This is not the best time to be a motorist. Across Europe, households are facing much higher prices when they visit fuel stations. In the UK, the situation is so dire that the army is being called in to help deliver supplies. The pandemic has disrupted fuel supplies leading to shortages and hence higher prices. Moreover, in some countries, cash-strapped Governments had to recur to raising taxes on fuel or VAT rates.
The price to purchase a litre of petrol was €1.32c at the beginning of the year across the EU, while that of a litre of diesel was €1.20c. At that time, the Conservative Opposition in Malta was yelling to all and sundry that the Maltese Government was stealing consumers as local fuel pumps were charging motorists €1.34c for petrol and €1.18c for diesel.
Fast forward to today. The price of a litre of petrol in the EU is now €1.61c, or 27c higher than in Malta. The price of a litre of diesel in the EU is now €1.47c, or 26c higher than in Malta. And yet Nationalist spokespersons are curiously silent. They even have the gall to say that Government is letting inflation run loose.
If Labour had adopted the Nationalist policy of letting fuel prices move in line with international prices, today motorists would be paying at least €1.60c for a litre of petrol and €1.45c for a litre of diesel. For most families that would mean an additional €13.50c on fuel every week, or a net impact of €700 in a year.

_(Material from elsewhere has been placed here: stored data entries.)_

(** X1: [_build_alter_cmd_stack] for a referrer whose chain of referrers
    ends at an object that is no referenced object, with fuel for the whole
    chain: the alters are those of the chain, the outermost referrer first;
    the command it returns is the alter of the given referrer; and what is
    added to that command sits, in the delta, under the alters of the outer
    referrers. *)
Theorem build_alter_cmd_stack_closed (fuel : nat) (self : Command) (schema : Schema)
  (context : CommandContext) (scls referrer : Obj) (chain : list Obj) :
  referrer_walk schema referrer chain true ->
  length chain <= fuel ->
  let alter := fun o => init_delta_command schema o AlterObject in
  _build_alter_cmd_stack fuel self schema context scls (Some referrer)
    = Some (Ok (map alter (rev chain)))
  /\ last (map alter (rev chain)) = Some (alter referrer)
  /\ forall added,
       delta_of (map alter (rev chain)) added
       = delta_of (map alter (rev (tail chain))) [add_all (alter referrer) added].
Proof.
  intros Hwalk Hfuel alter.
  destruct (build_alter_cmd_stack_closed_aux fuel self schema context scls referrer
              chain Hwalk Hfuel) as [Hstack Hdelta].
  split; [exact Hstack|]. split; [|exact Hdelta].
  pose proof (referrer_walk_head _ _ _ _ Hwalk) as Hchain.
  destruct chain as [|o chain']; [done|]. injection Hchain as ->.
  simpl. rewrite map_app. simpl. by rewrite last_snoc.
Qed.

(** X2: [_build_alter_cmd_stack] raises AssertionError when the chain of
    referrers ends at a referenced object that has no referrer, and when
    it is called without referrer for an object that is no referenced
    object or has no referrer; called without referrer for a referenced
    object, it starts from the referrer of that object. *)
Theorem build_alter_cmd_stack_open (fuel : nat) (self : Command) (schema : Schema)
  (context : CommandContext) (scls : Obj) :
  (forall referrer chain,
     referrer_walk schema referrer chain false ->
     length chain <= fuel ->
     _build_alter_cmd_stack fuel self schema context scls (Some referrer)
     = Some (Raise AssertionError))
  /\ (issubclass_obj (type_of schema scls) "ReferencedObject" = false ->
      _build_alter_cmd_stack fuel self schema context scls None
      = Some (Raise AssertionError))
  /\ (issubclass_obj (type_of schema scls) "ReferencedObject" = true ->
      match get_referrer schema scls with
      | None =>
        _build_alter_cmd_stack fuel self schema context scls None
        = Some (Raise AssertionError)
      | Some r =>
        _build_alter_cmd_stack fuel self schema context scls None
        = _build_alter_cmd_stack fuel self schema context scls (Some r)
      end).
Proof.
  split; [|split].
  - intros referrer chain. apply build_alter_cmd_stack_open_aux.
  - intros Hnot. unfold _build_alter_cmd_stack. by rewrite Hnot.
  - intros Href. unfold _build_alter_cmd_stack. rewrite Href.
    destruct (get_referrer schema scls); [reflexivity|]. by destruct fuel.
Qed.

Instead, Labour’s fuel price stability policy means that Malta is the only country in the entire EU where fuel prices have not changed since the beginning of the year. In countries like Czechia the price of petrol has increased by 31%, while in Luxembourg the price of diesel is up by 31%. The country with the lowest price increases, Portugal and France, still have raised prices by at least 15%. In Malta the increase has been exactly 0%.

As a result, Malta has the second lowest price of diesel in the EU, and the seventh lowest petrol price. While other motorists are feeling the pinch, the Maltese are facing no impact of the recent increase in the international price of oil.
Now some might argue that this is just a fluke and that policies adopted since 2013 have hurt Maltese motorists. Well, data show that since April 2013 the price of petrol in Malta has fallen by 11% while that of diesel has plummeted by 14%. By contrast in the EU, the price of petrol and diesel has risen by 4%.
On average in these eight years Maltese motorists faced an average price of petrol of €1.36c and an average price of diesel of €1.25c, while the average EU motorist faced an average price of petrol of €1.41c and an average price of diesel of €1.23c.
In 8 out of 10 weeks since April 2013, the price of petrol in Malta was lower than in the EU, while the same was true for diesel in 7 out of 10 weeks.

Labour’s fuel price policies have not just delivered more stable prices. They have also resulted in consistently lower prices than the liberal price policy adopted in the rest of the EU.
Contrast this to what the Conservative administration had done. It had raised the price of petrol by 36% and the price of diesel by 35%, when in the rest of the EU the rise had been of just 21% and 17%.
Under Labour, Maltese motorists faced a much better outcome than other EU motorists. Under the Nationalists, motorists faced rises that were nearly twice those in the rest of the EU. And still the PN argue for the return to pre-2013 fuel price policies.